Chiou See-Ying, Lev-Toaff Anna S, Masuda Emi, Feld Rick I, Bergin Diane
Department of Radiology, Thomas Jefferson University Hospital, Philadelphia, PA 19107, USA.
J Ultrasound Med. 2007 Oct;26(10):1289-301. doi: 10.7863/jum.2007.26.10.1289.
The purpose of this study was to review the clinical, imaging, and pathologic findings associated with adnexal torsion.
A review of surgically proven cases of torsion between 1990 and 2006 included clinical, surgical, and pathologic data and preoperative sonographic, computed tomographic (CT), and magnetic resonance imaging (MRI) studies. Imaging reports were assessed to determine whether a correct preoperative diagnosis was made. Factors related to failure to make a correct diagnosis were evaluated.

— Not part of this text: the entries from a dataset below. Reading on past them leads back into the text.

(** The disk path: both buffers are read from the file, the table from the
    sector and with the size the header announces. *)
Lemma load_disk f hdrBuf partBuf w :
  f_size f < 2 ^ 62 ->
  load false (f_size f) (open f) = (Ok (hdrBuf, partBuf), w) ->
  let hdr := Header.of_bytes (read_bytes f SECTOR_SIZE 512) in
  let product := NumPartitions hdr * PartitionEntrySize hdr in
  let tableSize := if product =? 0 then 16384 else product in
  w = open f
  /\ hdrBuf = read_bytes f SECTOR_SIZE 512
  /\ partBuf = read_bytes f (lba_offset (PartitionTableLBA hdr)) (Z.to_nat tableSize)
  /\ 0 < tableSize <= f_size f.
Proof.
  intros Hsz. unfold load, readAtOrFail. cbn [andb]. cbv iota.
  rewrite Exec.step_ReadAt. cbn [disk open].
  change (SECTOR_SIZE <? 0) with false. change (SECTOR_SIZE =? 0) with false.
  cbn [orb]. cbv iota.
  destruct (SECTOR_SIZE + SECTOR_SIZE <=? f_size f); [|discriminate].
  change (Z.to_nat SECTOR_SIZE) with 512%nat.
  set (sector := read_bytes f SECTOR_SIZE 512).
  rewrite Exec.step_decode.
  assert (Hdec : Header.decode sector = Some (Header.of_bytes sector)).
  { unfold Header.decode, Header.size, sector. rewrite read_bytes_length. reflexivity. }
  rewrite Hdec. cbv zeta.
  set (hdr := Header.of_bytes sector).
  pose proof (TableCRC.field_u32 sector 80) as Hn.
  pose proof (TableCRC.field_u32 sector 84) as He.
  change (le_decode (field sector 80 4)) with (NumPartitions hdr) in Hn.
  change (le_decode (field sector 84 4)) with (PartitionEntrySize hdr) in He.
  unfold is_u32 in Hn, He.
  rewrite (i64_small (NumPartitions hdr)), (i64_small (PartitionEntrySize hdr)) by lia.
  set (product := NumPartitions hdr * PartitionEntrySize hdr).
  assert (Hp : 0 <= product < 2 ^ 64) by (unfold product; nia).
  destruct (Z_lt_le_dec product (2 ^ 63)) as [Hsmall|Hbig].
  - rewrite (i64_small product) by lia.
    change (128 * 128) with 16384.
    set (tableSize := if product =? 0 then 16384 else product).
    assert (Ht : 0 < tableSize).
    { unfold tableSize. destruct (product =? 0) eqn:E; [lia|].
      apply Z.eqb_neq in E. lia. }
    destruct (tableSize <? 0) eqn:E; [apply Z.ltb_lt in E; lia|]. clear E.
    rewrite Exec.step_ReadAt. cbn [disk open].
    destruct (lba_offset (PartitionTableLBA hdr) <? 0) eqn:Eoff; [discriminate|].
    apply Z.ltb_ge in Eoff.
    destruct (tableSize =? 0) eqn:E0; [apply Z.eqb_eq in E0; lia|]. cbn [orb].
    destruct (lba_offset (PartitionTableLBA hdr) + tableSize <=? f_size f) eqn:Efit;
      [|discriminate].
    apply Z.leb_le in Efit.
    unfold ret. intros [= <- <- <-].
    repeat split; try reflexivity; lia.
  - assert (Hneg : i64 product < 0).
    { unfold i64.
      replace (product + 2 ^ 63) with (product - 2 ^ 63 + 1 * 2 ^ 64) by lia.
      rewrite Z.mod_add by lia. rewrite Z.mod_small by lia. lia. }
    destruct (i64 product =? 0) eqn:E0; [apply Z.eqb_eq in E0; lia|].
    destruct (i64 product <? 0) eqn:E; [discriminate|apply Z.ltb_ge in E; lia].
Qed.

End Runs.

End Report.

(** X19. The entry loop of the inspector.  For an entry size from 128 up
    it visits the slots that lie entirely inside the table buffer, at most
    the announced number of them, and lists those with a non-zero type GUID
    in index order, each decoded from the first 128 bytes of its slot; it
    never panics.  For an entry size below 128 it lists nothing: the first
    [binary.Read] fails and ends the loop. *)
Theorem listing_shows_occupied_slots_in_order
    (ToLower : string -> string) (num entrySize : Z) (partBuf : list byte) :
  0 < entrySize < 2 ^ 32 -> 0 <= num < 2 ^ 32 ->
  Z.of_nat (length partBuf) < 2 ^ 62 ->
  (128 <= entrySize ->
   AllInfo.entries ToLower (Z.to_nat num) 0 num entrySize partBuf
   = Some (concat (AllInfo.listed ToLower entrySize partBuf
                     <$> seqZ 0 (Z.min num (Z.of_nat (length partBuf) / entrySize)))))
  /\ (entrySize < 128 ->
      AllInfo.entries ToLower (Z.to_nat num) 0 num entrySize partBuf = Some []).
Proof.
  intros Hes Hnum Hlen. split.
  - intros H128.
    rewrite (Listing.entries_from ToLower num entrySize partBuf Hes Hnum Hlen
               (Z.to_nat num) 0 H128).
    + rewrite Z.sub_0_r. reflexivity.
    + pose proof (Listing.visited_range num entrySize partBuf Hes Hnum). lia.
    + lia.
  - intros Hs. apply Listing.entries_short; assumption.
Qed.

Lemma listing_shows_occupied_slots_in_order_witness :
  AllInfo.entries (fun s => s) 3 0 3 128 table3_bytes
  = Some (concat (AllInfo.listed (fun s => s) 128 table3_bytes <$> [0; 1; 2]))
  /\ AllInfo.entries (fun s => s) 3 0 3 64 table3_bytes = Some [].
Proof.
  split.
  - apply (proj1 (listing_shows_occupied_slots_in_order (fun s => s) 3 128 table3_bytes
                    ltac:(lia) ltac:(lia) ltac:(vm_compute; reflexivity))).
    lia.
  - apply (proj2 (listing_shows_occupied_slots_in_order (fun s => s) 3 64 table3_bytes
                    ltac:(lia) ltac:(lia) ltac:(vm_compute; reflexivity))).
    lia.
Defined.

(** A 16896-byte file: a header in its second sector, one entry behind it. *)
Definition blob : File :=
  sparse 16896
    [(512, Header.encode (header GPT_SIGNATURE 92 34 2 128 128));
     (1024, Partition.encode (entry x01 40 49))].

Definition no_report : AllInfo.report := AllInfo.mkReport no_header 0 0 [].

Definition is_ok {A} (r : result A) : bool :=
  match r with Ok _ => true | _ => false end.

Lemma value_returns {A} (m : IO A) f d :
  is_ok (fst (m (open f))) = true -> returns m f (value d (fst (m (open f)))).
Proof.
  unfold returns.
  destruct (fst (m (open f))); cbn; [reflexivity|discriminate|discriminate].
Qed.

Definition blob_report : AllInfo.report :=
  value no_report (fst (AllInfo.main (fun s => s) true (open blob))).

Lemma blob_run : returns (AllInfo.main (fun s => s) true) blob blob_report.
Proof. apply value_returns. vm_compute. reflexivity. Qed.
(** * uniFinance: the dataset loader and the model trainer

    A shallow embedding of [projeto/src/data/data_load.py] and
    [projeto/src/train/train.py].

    Python dictionaries are [gmap]s, exceptions are values of an
    error monad, and every call that leaves the process (logger,
    configuration, file system, tracking server, scikit-learn) is
    recorded in a trace of events, so that statements about what is
    done, and in which order, are statements about that trace.

    Validation metrics are binary64 floats in the program.  They are
    only compared here ([<], [==], maximum), never computed with, so
    they are embedded as rationals [Q]: the order of finite floats is
    the order of the rationals they denote.  NaN metrics are outside
    the model. *)

From Stdlib Require Import Ascii QArith Qminmax Permutation Sorted.
From stdpp Require Import gmap strings list.

(** ** Python exceptions and outcomes *)

Module Py.

(** The exception classes the two modules can meet, with the
    hierarchy of CPython, pandas and MLflow. *)
Inductive exc_class :=
  | BaseException
  | KeyboardInterrupt
  | SystemExit
  | Exception
  | ValueError
  | TypeError
  | LookupError
  | KeyError
  | IndexError
  | OSError
  | FileNotFoundError
  | PermissionError
  | UnicodeDecodeError
  | ParserError
  | EmptyDataError
  | NameError
  | SyntaxError
  | MlflowException.

#[global] Instance exc_class_eq_dec : EqDecision exc_class.
Proof. solve_decision. Defined.

(** The direct base class ([cls.__bases__]); [BaseException] is the
    root. *)
Definition base (c : exc_class) : option exc_class :=
  match c with
  | BaseException => None
  | KeyboardInterrupt | SystemExit | Exception => Some BaseException
  | ValueError | TypeError | LookupError | OSError
  | NameError | SyntaxError | MlflowException => Some Exception
  | KeyError | IndexError => Some LookupError
  | FileNotFoundError | PermissionError => Some OSError
  | UnicodeDecodeError | ParserError | EmptyDataError => Some ValueError
  end.

(** [issubclass c d], walking up the bases; the hierarchy above has
    depth four. *)
Fixpoint issubclass_fuel (fuel : nat) (c d : exc_class) : bool :=
  if bool_decide (c = d) then true
  else match fuel with
       | O => false
       | S fuel' =>
           match base c with
           | Some c' => issubclass_fuel fuel' c' d
           | None => false
           end
       end.

Definition issubclass : exc_class -> exc_class -> bool := issubclass_fuel 4.

(** A raised exception: its class and [str(e)]. *)
Record exn := Exn { exc_cls : exc_class; exc_str : string }.

Definition isinstance (e : exn) (c : exc_class) : bool :=
  issubclass (exc_cls e) c.

(** What evaluating a Python expression gives: a value, or an
    exception in flight. *)
Inductive result (A : Type) :=
  | Ok (a : A)
  | Raise (e : exn).
Arguments Ok {A} a.
Arguments Raise {A} e.

Definition is_ok {A} (r : result A) : bool :=
  match r with Ok _ => true | Raise _ => false end.

End Py.
Export Py.

(** ** Effects: a computation reads a world and appends to a trace *)

Module Eff.

Section Monad.
(** [Ev] is the type of events, [W] the mutable world. *)
Context {Ev W : Type}.

Definition M (A : Type) : Type := W -> list Ev -> result A * W * list Ev.

Definition ret {A} (a : A) : M A := fun w tr => (Ok a, w, tr).

Definition raise {A} (e : exn) : M A := fun w tr => (Raise e, w, tr).

Definition bind {A B} (m : M A) (k : A -> M B) : M B :=
  fun w tr =>
    match m w tr with
    | (Ok a, w', tr') => k a w' tr'
    | (Raise e, w', tr') => (Raise e, w', tr')
    end.

(** [try: m except e: h e].  Effects of [m] up to the raise stay. *)
Definition try_except {A} (m : M A) (h : exn -> M A) : M A :=
  fun w tr =>
    match m w tr with
    | (Ok a, w', tr') => (Ok a, w', tr')
    | (Raise e, w', tr') => h e w' tr'
    end.

Definition emit (ev : Ev) : M unit := fun w tr => (Ok tt, w, tr ++ [ev]).

Definition get : M W := fun w tr => (Ok w, w, tr).

Definition put (w : W) : M unit := fun _ tr => (Ok tt, w, tr).

Definition lift {A} (r : result A) : M A := fun w tr => (r, w, tr).
End Monad.

Arguments M : clear implicits.

End Eff.

Declare Scope eff_scope.
Delimit Scope eff_scope with eff.
Notation "x <- m ;; k" := (Eff.bind m (fun x => k))
  (at level 100, m at next level, right associativity) : eff_scope.
Notation "m ;;; k" := (Eff.bind m (fun _ => k))
  (at level 100, right associativity) : eff_scope.

(** ** pandas: the tables read from CSV files *)

Module Pandas.

(** A cell of a CSV table; [None] is a missing value. *)
Definition cell := option string.

(** A [DataFrame] read from a file: the header and the rows in file
    order (the index is the default [RangeIndex]). *)
Record DataFrame := mkDataFrame {
  df_columns : list string;
  df_rows : list (list cell)
}.

(** Position of the first column called [c]. *)
Fixpoint column_index (cols : list string) (c : string) : option nat :=
  match cols with
  | [] => None
  | c' :: cols' =>
      if String.eqb c' c then Some 0
      else S <$> column_index cols' c
  end.

Definition has_column (df : DataFrame) (c : string) : bool :=
  bool_decide (is_Some (column_index (df_columns df) c)).

(** The cell of [row] under column [c] of [df]. *)
Definition row_get (df : DataFrame) (row : list cell) (c : string) : cell :=
  match column_index (df_columns df) c with
  | Some i => default None (row !! i)
  | None => None
  end.

(** [df[cols]] for a list of labels: a [KeyError] when a label is not
    a column, else the columns [cols] in that order, same rows. *)
Definition getitem_list (df : DataFrame) (cols : list string) : result DataFrame :=
  match List.find (fun c => negb (has_column df c)) cols with
  | Some missing =>
      Raise (Exn KeyError ("['" +:+ missing +:+ "'] not in index"))
  | None =>
      Ok {| df_columns := cols;
            df_rows := (fun row => (fun c => row_get df row c) <$> cols) <$> df_rows df |}
  end.

(** [df[c]] for one label: the column as a [Series]. *)
Definition getitem_label (df : DataFrame) (c : string) : result (list cell) :=
  if has_column df c
  then Ok ((fun row => row_get df row c) <$> df_rows df)
  else Raise (Exn KeyError c).

End Pandas.

(** ** data_load.py *)

Module DataLoad.
Import Pandas.
Local Open Scope eff_scope.

(** A value of the configuration mapping. *)
Inductive cfg_value :=
  | CfgNull
  | CfgStr (s : string)
  | CfgList (l : list string).

(** What [load_data] sees of the outside: the configuration returned
    by [load_config_file()], the directory three levels above
    [data_load.py], and what [pd.read_csv] does on each path. *)
Record World := mkWorld {
  config_file : result (gmap string cfg_value);
  project_root : string;
  read_csv : string -> result DataFrame
}.

Inductive event :=
  | LogInfo (msg : string)
  | LogError (msg : string)
  | ConfigLoaded
  | CsvRead (path : string).

(** What [load_data] hands back. *)
Inductive retval :=
  | RNone
  | RFrame (df : DataFrame)
  | RSeries (name : string) (values : list cell).

Abbreviation M := (Eff.M event World).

Fifty-eight cases of torsion were evaluated (patient ages, 12-85 years; 14 postmenopausal). There was a slight right-sided predominance (55%); in most cases (72%), both the ovary and fallopian tube were involved. Common symptoms/signs were pain (91%), leukocytosis (64%), nausea/vomiting (62%), and a palpable mass (41%). Twenty-eight patients (48%) had previous abdominal surgery; in 12 (46%) of these 28, pelvic adhesions were noted. At pathologic examination, underlying adnexal masses were found in 30 cases (52%); they were benign in 26 (87%) of 30 cases. Common imaging findings were an adnexal mass (65% on sonography, 87% on CT, and 75% on MRI), a displaced adnexal mass/enlarged ovary (53% on sonography, 87% on CT, and 75% on MRI), and ascites (53% on sonography, 73% on CT, and 50% on MRI). A correct preoperative diagnosis was made by initial sonography in 15 (71%) of 21 cases versus initial CT in 5 (38%) of 13. A correct imaging diagnosis was made more frequently in premenopausal than in menopausal patients (P = .02) and in patients without an underlying adnexal mass compared with those with a mass (P = .05).
Although CT shows features suggestive of torsion, in our study, the diagnostic value of initial CT was less than that of initial sonography. A correct preoperative diagnosis was made less often with an underlying adnexal mass and in postmenopausal women. Previous surgery and adhesions may be predisposing factors for adnexal torsion.
本研究旨在回顾与附件扭转相关的临床、影像学及病理表现。
回顾1990年至2006年手术证实的扭转病例,包括临床、手术及病理资料以及术前超声、计算机断层扫描(CT)和磁共振成像(MRI)检查结果。评估影像学报告以确定术前诊断是否正确。对与未能做出正确诊断相关的因素进行评估。
共评估了58例扭转病例(患者年龄12 - 85岁;14例为绝经后患者)。右侧扭转略占优势(55%);大多数病例(72%)卵巢和输卵管均受累。常见症状/体征为疼痛(91%)、白细胞增多(64%)、恶心/呕吐(62%)及可触及肿块(41%)。28例患者(48%)既往有腹部手术史;这28例中的12例(46%)发现盆腔粘连。病理检查时,30例(52%)发现有潜在附件肿块;其中30例中的26例(87%)为良性。常见影像学表现为附件肿块(超声检查为65%,CT检查为87%,MRI检查为75%)、移位的附件肿块/增大的卵巢(超声检查为53%,CT检查为87%,MRI检查为75%)及腹水(超声检查为53%,CT检查为73%,MRI检查为50%)。21例中有15例(71%)通过初次超声检查做出了正确的术前诊断,而在初次CT检查的13例中只有5例(38%)做出了正确诊断。绝经前患者比绝经后患者更常做出正确的影像学诊断(P = 0.02),与有潜在附件肿块的患者相比,无潜在附件肿块的患者更常做出正确诊断(P = 0.05)。
尽管CT显示有提示扭转的特征,但在我们的研究中,初次CT的诊断价值低于初次超声检查。存在潜在附件肿块及绝经后女性术前正确诊断的情况较少见。既往手术及粘连可能是附件扭转的易感因素。